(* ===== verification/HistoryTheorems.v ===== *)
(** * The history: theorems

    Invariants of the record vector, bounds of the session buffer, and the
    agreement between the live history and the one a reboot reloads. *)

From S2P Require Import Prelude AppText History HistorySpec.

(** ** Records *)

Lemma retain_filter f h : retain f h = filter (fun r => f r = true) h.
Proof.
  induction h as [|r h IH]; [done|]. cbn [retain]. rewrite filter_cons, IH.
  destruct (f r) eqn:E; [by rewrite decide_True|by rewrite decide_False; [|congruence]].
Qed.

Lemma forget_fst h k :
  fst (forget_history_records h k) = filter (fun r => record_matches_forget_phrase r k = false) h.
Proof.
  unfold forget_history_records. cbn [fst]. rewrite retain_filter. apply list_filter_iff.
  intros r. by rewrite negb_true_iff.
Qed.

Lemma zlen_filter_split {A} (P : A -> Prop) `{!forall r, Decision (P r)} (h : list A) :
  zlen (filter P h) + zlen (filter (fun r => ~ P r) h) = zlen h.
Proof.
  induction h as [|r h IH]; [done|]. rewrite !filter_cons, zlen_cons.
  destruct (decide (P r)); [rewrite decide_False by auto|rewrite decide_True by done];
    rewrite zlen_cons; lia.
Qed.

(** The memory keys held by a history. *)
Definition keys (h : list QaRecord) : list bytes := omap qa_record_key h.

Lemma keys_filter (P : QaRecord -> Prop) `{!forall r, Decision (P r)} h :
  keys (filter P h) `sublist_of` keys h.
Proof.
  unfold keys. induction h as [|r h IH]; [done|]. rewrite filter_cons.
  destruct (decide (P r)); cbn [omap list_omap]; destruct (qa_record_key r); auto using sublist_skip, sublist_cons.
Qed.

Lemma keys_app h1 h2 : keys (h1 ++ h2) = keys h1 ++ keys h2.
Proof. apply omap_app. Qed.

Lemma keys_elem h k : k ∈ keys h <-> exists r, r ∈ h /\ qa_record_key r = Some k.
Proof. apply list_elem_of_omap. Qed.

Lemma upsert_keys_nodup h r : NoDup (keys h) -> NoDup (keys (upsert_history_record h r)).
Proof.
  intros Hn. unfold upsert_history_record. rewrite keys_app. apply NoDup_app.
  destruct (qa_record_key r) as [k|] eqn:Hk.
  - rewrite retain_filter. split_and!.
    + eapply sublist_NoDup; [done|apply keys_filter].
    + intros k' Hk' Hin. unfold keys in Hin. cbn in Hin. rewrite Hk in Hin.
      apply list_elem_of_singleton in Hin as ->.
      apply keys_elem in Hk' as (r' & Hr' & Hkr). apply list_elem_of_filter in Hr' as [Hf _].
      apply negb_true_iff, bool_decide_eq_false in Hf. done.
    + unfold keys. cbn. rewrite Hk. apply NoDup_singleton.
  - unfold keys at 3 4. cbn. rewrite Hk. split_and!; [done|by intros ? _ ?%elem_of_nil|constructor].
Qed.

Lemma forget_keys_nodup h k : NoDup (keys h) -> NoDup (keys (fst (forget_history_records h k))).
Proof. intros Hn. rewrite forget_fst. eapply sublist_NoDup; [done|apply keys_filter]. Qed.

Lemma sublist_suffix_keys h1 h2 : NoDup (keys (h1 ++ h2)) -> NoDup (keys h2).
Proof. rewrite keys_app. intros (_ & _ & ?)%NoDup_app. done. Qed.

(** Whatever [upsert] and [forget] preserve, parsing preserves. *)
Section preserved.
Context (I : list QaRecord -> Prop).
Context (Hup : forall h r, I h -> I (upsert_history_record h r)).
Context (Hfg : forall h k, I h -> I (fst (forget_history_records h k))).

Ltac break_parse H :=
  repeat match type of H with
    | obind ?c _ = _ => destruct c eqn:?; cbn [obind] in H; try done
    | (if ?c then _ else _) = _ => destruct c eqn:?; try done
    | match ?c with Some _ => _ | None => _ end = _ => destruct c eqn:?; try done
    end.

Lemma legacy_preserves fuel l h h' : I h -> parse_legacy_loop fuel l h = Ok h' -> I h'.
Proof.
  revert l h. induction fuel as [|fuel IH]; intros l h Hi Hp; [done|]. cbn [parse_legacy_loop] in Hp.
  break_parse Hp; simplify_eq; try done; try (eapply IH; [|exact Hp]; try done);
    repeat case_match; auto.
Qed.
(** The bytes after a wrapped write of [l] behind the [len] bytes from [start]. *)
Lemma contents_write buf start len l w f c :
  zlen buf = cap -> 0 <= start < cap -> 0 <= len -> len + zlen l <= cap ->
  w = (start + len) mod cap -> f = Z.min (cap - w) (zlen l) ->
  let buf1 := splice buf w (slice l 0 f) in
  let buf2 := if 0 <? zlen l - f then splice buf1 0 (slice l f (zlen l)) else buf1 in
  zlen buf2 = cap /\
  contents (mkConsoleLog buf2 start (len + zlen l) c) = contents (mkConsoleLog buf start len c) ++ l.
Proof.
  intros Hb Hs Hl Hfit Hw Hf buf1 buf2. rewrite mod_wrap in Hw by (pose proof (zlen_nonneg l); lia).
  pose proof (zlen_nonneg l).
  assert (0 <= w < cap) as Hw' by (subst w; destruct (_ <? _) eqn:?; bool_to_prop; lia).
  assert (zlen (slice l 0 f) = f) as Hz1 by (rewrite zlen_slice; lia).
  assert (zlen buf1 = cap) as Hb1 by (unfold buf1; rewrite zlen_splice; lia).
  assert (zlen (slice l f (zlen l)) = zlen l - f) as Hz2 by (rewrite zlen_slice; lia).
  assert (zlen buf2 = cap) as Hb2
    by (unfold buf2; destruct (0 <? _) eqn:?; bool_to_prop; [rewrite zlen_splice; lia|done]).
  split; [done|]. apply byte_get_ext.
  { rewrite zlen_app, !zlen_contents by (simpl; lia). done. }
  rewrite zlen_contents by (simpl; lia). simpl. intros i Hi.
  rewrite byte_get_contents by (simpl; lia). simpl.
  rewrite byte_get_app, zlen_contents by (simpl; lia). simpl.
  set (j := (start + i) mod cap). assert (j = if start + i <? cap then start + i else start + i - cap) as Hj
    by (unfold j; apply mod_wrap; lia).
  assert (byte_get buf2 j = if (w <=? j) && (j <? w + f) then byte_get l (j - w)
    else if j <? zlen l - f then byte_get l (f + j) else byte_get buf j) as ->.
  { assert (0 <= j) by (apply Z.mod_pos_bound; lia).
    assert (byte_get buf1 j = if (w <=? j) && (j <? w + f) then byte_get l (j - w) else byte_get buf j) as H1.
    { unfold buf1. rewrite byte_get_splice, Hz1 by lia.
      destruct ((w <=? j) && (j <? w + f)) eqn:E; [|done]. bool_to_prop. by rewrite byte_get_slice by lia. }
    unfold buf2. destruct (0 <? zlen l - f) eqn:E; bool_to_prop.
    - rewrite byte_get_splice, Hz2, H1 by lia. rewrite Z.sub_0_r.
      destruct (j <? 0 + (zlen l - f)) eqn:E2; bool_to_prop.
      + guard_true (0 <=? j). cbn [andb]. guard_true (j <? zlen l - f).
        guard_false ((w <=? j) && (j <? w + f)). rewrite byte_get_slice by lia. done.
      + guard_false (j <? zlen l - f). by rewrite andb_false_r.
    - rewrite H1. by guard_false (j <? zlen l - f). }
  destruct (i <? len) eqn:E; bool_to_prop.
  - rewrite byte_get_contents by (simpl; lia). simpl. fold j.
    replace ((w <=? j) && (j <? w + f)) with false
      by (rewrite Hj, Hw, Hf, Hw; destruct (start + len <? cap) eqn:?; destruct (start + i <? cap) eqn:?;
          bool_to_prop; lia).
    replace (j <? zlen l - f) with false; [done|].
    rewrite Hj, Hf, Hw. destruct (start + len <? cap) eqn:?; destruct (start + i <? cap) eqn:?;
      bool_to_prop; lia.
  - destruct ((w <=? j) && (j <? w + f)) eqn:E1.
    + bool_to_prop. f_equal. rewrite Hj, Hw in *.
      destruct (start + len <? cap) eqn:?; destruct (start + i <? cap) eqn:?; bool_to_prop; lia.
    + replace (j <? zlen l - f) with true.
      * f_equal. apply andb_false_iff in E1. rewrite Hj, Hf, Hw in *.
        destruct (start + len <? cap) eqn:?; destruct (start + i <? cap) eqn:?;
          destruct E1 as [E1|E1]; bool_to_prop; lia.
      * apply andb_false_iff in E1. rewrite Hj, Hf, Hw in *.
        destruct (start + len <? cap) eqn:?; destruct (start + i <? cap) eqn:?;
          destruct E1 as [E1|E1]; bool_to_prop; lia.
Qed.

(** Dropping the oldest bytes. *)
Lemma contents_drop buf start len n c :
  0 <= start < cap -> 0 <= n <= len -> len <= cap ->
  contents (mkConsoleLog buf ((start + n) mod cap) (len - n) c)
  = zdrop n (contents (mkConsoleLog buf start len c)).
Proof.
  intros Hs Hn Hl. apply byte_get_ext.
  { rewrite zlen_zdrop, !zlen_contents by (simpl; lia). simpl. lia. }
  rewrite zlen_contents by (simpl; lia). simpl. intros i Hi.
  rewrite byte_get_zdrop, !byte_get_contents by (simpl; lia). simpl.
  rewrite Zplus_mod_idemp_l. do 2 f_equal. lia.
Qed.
- - -
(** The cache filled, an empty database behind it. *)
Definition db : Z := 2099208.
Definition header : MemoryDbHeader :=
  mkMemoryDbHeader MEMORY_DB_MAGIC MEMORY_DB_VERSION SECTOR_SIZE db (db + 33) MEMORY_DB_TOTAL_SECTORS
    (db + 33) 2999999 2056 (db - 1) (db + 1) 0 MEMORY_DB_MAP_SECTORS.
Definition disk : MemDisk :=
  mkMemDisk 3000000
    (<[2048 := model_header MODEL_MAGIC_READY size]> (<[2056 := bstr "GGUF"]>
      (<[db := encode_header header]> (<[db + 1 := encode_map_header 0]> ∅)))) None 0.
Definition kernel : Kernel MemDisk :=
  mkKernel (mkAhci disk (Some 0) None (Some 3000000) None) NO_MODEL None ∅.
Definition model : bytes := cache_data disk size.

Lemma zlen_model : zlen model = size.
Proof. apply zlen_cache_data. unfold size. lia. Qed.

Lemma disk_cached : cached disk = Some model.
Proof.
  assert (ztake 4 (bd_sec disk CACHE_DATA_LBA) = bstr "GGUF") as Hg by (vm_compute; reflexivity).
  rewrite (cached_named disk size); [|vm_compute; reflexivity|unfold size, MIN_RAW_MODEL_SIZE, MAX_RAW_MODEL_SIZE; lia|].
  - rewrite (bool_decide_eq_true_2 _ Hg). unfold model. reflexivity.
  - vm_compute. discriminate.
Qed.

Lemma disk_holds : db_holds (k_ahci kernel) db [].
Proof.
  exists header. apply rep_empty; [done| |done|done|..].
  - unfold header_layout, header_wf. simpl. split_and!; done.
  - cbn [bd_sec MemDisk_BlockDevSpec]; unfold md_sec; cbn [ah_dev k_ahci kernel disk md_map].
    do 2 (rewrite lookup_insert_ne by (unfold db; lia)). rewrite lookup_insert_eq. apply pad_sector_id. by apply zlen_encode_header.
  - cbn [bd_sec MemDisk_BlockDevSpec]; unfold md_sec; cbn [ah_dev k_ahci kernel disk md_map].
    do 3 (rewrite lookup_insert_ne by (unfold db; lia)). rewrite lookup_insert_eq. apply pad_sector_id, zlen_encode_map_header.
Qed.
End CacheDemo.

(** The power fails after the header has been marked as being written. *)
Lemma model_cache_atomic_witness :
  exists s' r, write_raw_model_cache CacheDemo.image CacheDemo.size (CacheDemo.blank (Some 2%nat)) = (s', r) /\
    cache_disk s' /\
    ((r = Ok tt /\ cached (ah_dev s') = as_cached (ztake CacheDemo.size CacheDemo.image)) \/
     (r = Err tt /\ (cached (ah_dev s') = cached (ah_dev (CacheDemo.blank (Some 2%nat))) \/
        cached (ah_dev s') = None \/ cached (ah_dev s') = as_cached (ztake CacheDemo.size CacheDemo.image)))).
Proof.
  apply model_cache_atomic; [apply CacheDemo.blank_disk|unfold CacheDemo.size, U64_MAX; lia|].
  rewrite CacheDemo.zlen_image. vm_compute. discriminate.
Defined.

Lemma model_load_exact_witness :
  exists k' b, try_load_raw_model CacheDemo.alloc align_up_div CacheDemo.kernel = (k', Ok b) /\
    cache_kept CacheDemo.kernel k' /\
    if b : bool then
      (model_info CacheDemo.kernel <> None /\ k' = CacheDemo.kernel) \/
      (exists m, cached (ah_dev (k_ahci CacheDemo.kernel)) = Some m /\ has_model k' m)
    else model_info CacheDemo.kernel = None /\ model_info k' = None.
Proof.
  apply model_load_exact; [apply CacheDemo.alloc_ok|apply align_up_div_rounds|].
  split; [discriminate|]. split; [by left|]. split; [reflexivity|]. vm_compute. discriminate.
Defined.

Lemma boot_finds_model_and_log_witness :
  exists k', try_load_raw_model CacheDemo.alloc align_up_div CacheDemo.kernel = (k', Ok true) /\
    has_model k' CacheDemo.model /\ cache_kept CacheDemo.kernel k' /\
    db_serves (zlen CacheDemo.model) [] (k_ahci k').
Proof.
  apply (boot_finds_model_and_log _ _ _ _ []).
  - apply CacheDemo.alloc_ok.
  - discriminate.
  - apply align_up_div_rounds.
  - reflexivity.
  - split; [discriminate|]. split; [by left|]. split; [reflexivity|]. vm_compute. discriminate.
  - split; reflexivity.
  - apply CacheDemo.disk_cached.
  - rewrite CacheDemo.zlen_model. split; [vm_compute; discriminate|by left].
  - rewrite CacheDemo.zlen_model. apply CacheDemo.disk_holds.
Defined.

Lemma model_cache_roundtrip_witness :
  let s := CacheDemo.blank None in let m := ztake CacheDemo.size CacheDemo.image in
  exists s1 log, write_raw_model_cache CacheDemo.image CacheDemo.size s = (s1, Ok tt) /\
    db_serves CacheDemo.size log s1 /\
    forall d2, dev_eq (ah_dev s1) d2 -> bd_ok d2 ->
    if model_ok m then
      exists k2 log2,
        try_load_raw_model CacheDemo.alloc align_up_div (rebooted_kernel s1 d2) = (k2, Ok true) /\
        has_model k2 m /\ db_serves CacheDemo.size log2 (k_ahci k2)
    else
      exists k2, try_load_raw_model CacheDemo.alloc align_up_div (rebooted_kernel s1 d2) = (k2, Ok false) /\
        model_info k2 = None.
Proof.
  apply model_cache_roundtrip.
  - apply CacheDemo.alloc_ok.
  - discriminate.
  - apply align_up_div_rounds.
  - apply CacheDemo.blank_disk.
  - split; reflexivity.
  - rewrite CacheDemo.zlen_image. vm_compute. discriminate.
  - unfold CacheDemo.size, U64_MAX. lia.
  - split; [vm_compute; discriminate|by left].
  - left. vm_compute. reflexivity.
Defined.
- - -
Of all the entries above, output exactly the lines between the one holding "- rewrite byte_get_contents" and the one holding "f_equal. apply andb_false_iff", inclusive.

RESULT FOR THIS EXERCISE:
  - rewrite byte_get_contents by (simpl; lia). simpl. fold j.
    replace ((w <=? j) && (j <? w + f)) with false
      by (rewrite Hj, Hw, Hf, Hw; destruct (start + len <? cap) eqn:?; destruct (start + i <? cap) eqn:?;
          bool_to_prop; lia).
    replace (j <? zlen l - f) with false; [done|].
    rewrite Hj, Hf, Hw. destruct (start + len <? cap) eqn:?; destruct (start + i <? cap) eqn:?;
      bool_to_prop; lia.
  - destruct ((w <=? j) && (j <? w + f)) eqn:E1.
    + bool_to_prop. f_equal. rewrite Hj, Hw in *.
      destruct (start + len <? cap) eqn:?; destruct (start + i <? cap) eqn:?; bool_to_prop; lia.
    + replace (j <? zlen l - f) with true.
      * f_equal. apply andb_false_iff in E1. rewrite Hj, Hf, Hw in *.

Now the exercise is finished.